**Brief**. Should a line in the entries below contain "contradiction", return that line.

**Data section**.
Lemma set_denom_changes d n k r k' : setDenomLiquidity d n k = (Ok r, k') ->
  (forall id, v_pool k' id = v_pool k id) /\ (forall e, v_stored k' e = if decide (d = e) then Some (VAmount n) else v_stored k e) /\
  (typed (g_store k) -> typed (g_store k')) /\ g_ext k' = g_ext k.
Proof.
  intros H. unfold setDenomLiquidity, set_store, modify in H. injection H as _ <-. unfold v_pool, v_stored. cbn [g_store].
  split; [intros id; now rewrite get_set, decide_False by (intros X; discriminate X)|]. split; [|split; [|reflexivity]];
    [|intros Ty key v; rewrite get_set; destruct (decide _) as [<-|]; [|apply Ty]; intros X; injection X as <-; right; eauto].
  intros e. rewrite get_set. destruct (decide (GetDenomPrefix d = GetDenomPrefix e)) as [X|N]; destruct (decide (d = e)) as [Y|M]; try reflexivity.
  - now apply denom_key_inj in X.
  - subst. contradiction.
Qed.

(** The loops over the coins, adding with either sign. *)
Lemma record_loop (f : Z -> Z -> Res Z) s : (forall a b r, f a b = Ok r -> r = a + s * b) -> forall cs k r k',
  for_each cs (fun c => amount <~ GetDenomLiquidity (Denom c) ;; a <~ lift (f amount (Amount c)) ;; setDenomLiquidity (Denom c) a) k = (Ok r, k') ->
  changes k k' (v_pool k) (fun d => s * amount_of cs d) /\ g_ext k' = g_ext k.
Proof.
  intros Hf. induction cs as [|c cs IH]; intros k r k' H; cbn [for_each] in H.
  { injection H as _ <-. split; [|reflexivity]. split; [reflexivity | auto | intros d; cbn; lia]. }
  apply mbind_ok_inv in H as (u & k1 & E1 & H). apply IH in H as [[Hp Ha Hr] He].
  apply mbind_ok_inv in E1 as (n & k0 & En & E1). unfold GetDenomLiquidity in En. apply mbind_ok_inv in En as (k2 & k3 & Ek & En). injection Ek as <- <-.
  assert (Nk : n = v_rec k (Denom c) /\ k0 = k).
  { unfold v_rec, v_stored. destruct (st_get _ _) as [[q|m]|]; [discriminate En | |]; injection En as <- <-; auto. }
  destruct Nk as [-> ->]. apply mbind_ok_inv in E1 as (a & k0 & Ea & E1). apply lift_ok_inv in Ea as [Ea <-]. apply Hf in Ea as ->.
  apply set_denom_changes in E1 as (P1 & S1 & T1 & X1). split; [|congruence]. split.
  - intros id Hi. now rewrite Hp, P1 by exact Hi.
  - intros A. exact (Ha (T1 A)).
  - intros d. rewrite Hr. unfold v_rec at 1. rewrite S1, amount_cons. destruct (decide (Denom c = d)) as [->|N]; [rewrite String.eqb_refl; lia|].
    destruct (String.eqb_spec (Denom c) d); [contradiction|]. fold (v_rec k d). lia.
Qed.

Lemma increase_changes cs k r k' : RecordTotalLiquidityIncrease cs k = (Ok r, k') -> changes k k' (v_pool k) (amount_of cs) /\ g_ext k' = g_ext k.
Proof.
  intros H. apply (record_loop int_Add 1) in H as [[Hp Ha Hr] He]; [|intros a b x X; apply int_Add_exact in X; lia].
  split; [|exact He]. split; [exact Hp | exact Ha | intros d; rewrite Hr; lia].
Qed.
Lemma decrease_changes cs k r k' : RecordTotalLiquidityDecrease cs k = (Ok r, k') -> changes k k' (v_pool k) (fun d => - amount_of cs d) /\ g_ext k' = g_ext k.
Proof.
  intros H. apply (record_loop int_Sub (-1)) in H as [[Hp Ha Hr] He]; [|intros a b x X; apply int_Sub_exact in X; lia].
  split; [|exact He]. split; [exact Hp | exact Ha | intros d; rewrite Hr; lia].
Qed.

(** ** Money *)

Definition ind (n m : Z) : Z := if decide (n = m) then 1 else 0.

(** What happens to the accounts of pools and the supply of shares. *)
Record money (e e' : Ext) (gain : Z -> string -> Z) (shares : Z -> Z) : Prop := {
  mo_bal id d : id_ok id -> balance e (pool_addr id) d + gain id d <= balance e' (pool_addr id) d;
  mo_sup id : id_ok id -> supply e' (GetPoolShareDenom id) = supply e (GetPoolShareDenom id) + shares id
}.

Lemma money_trans e1 e2 e3 g1 g2 s1 s2 : money e1 e2 g1 s1 -> money e2 e3 g2 s2 -> money e1 e3 (fun i d => g1 i d + g2 i d) (fun i => s1 i + s2 i).
Proof.
  intros [B1 S1] [B2 S2]. split; [intros id d Hi; specialize (B1 id d Hi); specialize (B2 id d Hi); lia|]. intros id Hi. rewrite S2, S1 by exact Hi. lia.
Qed.

Lemma at_pool n m : id_ok n -> id_ok m -> at_addr (pool_addr n) (pool_addr m) = ind n m.
Proof. intros [Hn _] [Hm _]. unfold at_addr, ind. destruct (decide (_ = _)) as [X|N]; destruct (decide (n = m)) as [Y|M]; try reflexivity; [now apply pool_addr_inj in X | congruence]. Qed.
Lemma at_account a id : account a -> at_addr a (pool_addr id) = 0.
Proof. intros H. unfold at_addr. rewrite decide_False; [reflexivity | now apply account_not_pool]. Qed.
Lemma at_module id : at_addr (module_addr GammModuleName) (pool_addr id) = 0.
Proof. unfold at_addr. rewrite decide_False; [reflexivity | apply module_not_pool]. Qed.

Lemma money_in a id0 cs e e' : account a -> id_ok id0 -> moves a (pool_addr id0) cs e e' -> money e e' (fun id d => ind id0 id * amount_of cs d) (fun _ => 0).
Proof. intros Ha H0 [Bm Sm]. split; [intros id d Hi; rewrite Bm, at_pool, at_account by assumption; lia | intros id _; rewrite Sm; lia]. Qed.
Lemma money_out a id0 cs e e' : account a -> id_ok id0 -> moves (pool_addr id0) a cs e e' -> money e e' (fun id d => ind id0 id * - amount_of cs d) (fun _ => 0).
Proof. intros Ha H0 [Bm Sm]. split; [intros id d Hi; rewrite Bm, at_pool, at_account by assumption; lia | intros id _; rewrite Sm; lia]. Qed.
Lemma money_harmless e e' : harmless e e' -> money e e' (fun _ _ => 0) (fun _ => 0).
Proof. intros [Hb Hs]. split; [intros id d _; specialize (Hb id d); lia | intros id _; rewrite Hs; lia]. Qed.

Lemma share_amount id0 id n : id_ok id0 -> id_ok id -> amount_of [ {| Denom := GetPoolShareDenom id0; Amount := n |} ] (GetPoolShareDenom id) = ind id0 id * n.
Proof.
  intros H0 Hi. rewrite amount_single. unfold ind. cbn [Denom Amount]. destruct (String.eqb_spec (GetPoolShareDenom id0) (GetPoolShareDenom id)) as [X|N]; destruct (decide (id0 = id)) as [Y|M];
    try lia; [exfalso; apply M, GetPoolShareDenom_inj; [apply H0 | apply Hi | exact X] | congruence].
Qed.

Lemma mint_money p a n k r k' : account a -> id_ok (GetId p) -> MintPoolShareToAccount p a n k = (Ok r, k') ->
  0 <= n /\ g_store k' = g_store k /\ money (g_ext k) (g_ext k') (fun _ _ => 0) (fun id => ind (GetId p) id * n).
Proof.
  intros Ha Hi H. unfold MintPoolShareToAccount in H. apply mbind_ok_inv in H as (c & k0 & Ec & H). apply lift_ok_inv in Ec as [Ec <-]. unfold NewCoin in Ec.
  destruct (Z.ltb_spec n 0); [discriminate Ec|]. apply Ok_inj in Ec as <-. apply mbind_ok_inv in H as (cs & k0 & Ec & H). apply lift_ok_inv in Ec as [Ec <-].
  apply MakeCoins_exact in Ec as [_ Am]. apply mbind_ok_inv in H as (u & k1 & E1 & H). apply bank_call_ok in E1 as (e1 & E1 & ->). apply bank_call_ok in H as (e2 & E2 & ->).
  cbn [g_ext g_store] in *. apply mint_law in E1 as [Bm Sm]. apply pay_law in E2 as [Bp Sp]. split; [lia|]. split; [reflexivity|]. split.
  - intros id d _. rewrite Bp, Bm, at_module, at_account by exact Ha. lia.
  - intros id Hd. rewrite Sp, Sm, Am, share_amount by assumption. reflexivity.
Qed.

**Answer space**.
  - subst. contradiction.
    destruct (String.eqb_spec (Denom c) d); [contradiction|]. fold (v_rec k d). lia.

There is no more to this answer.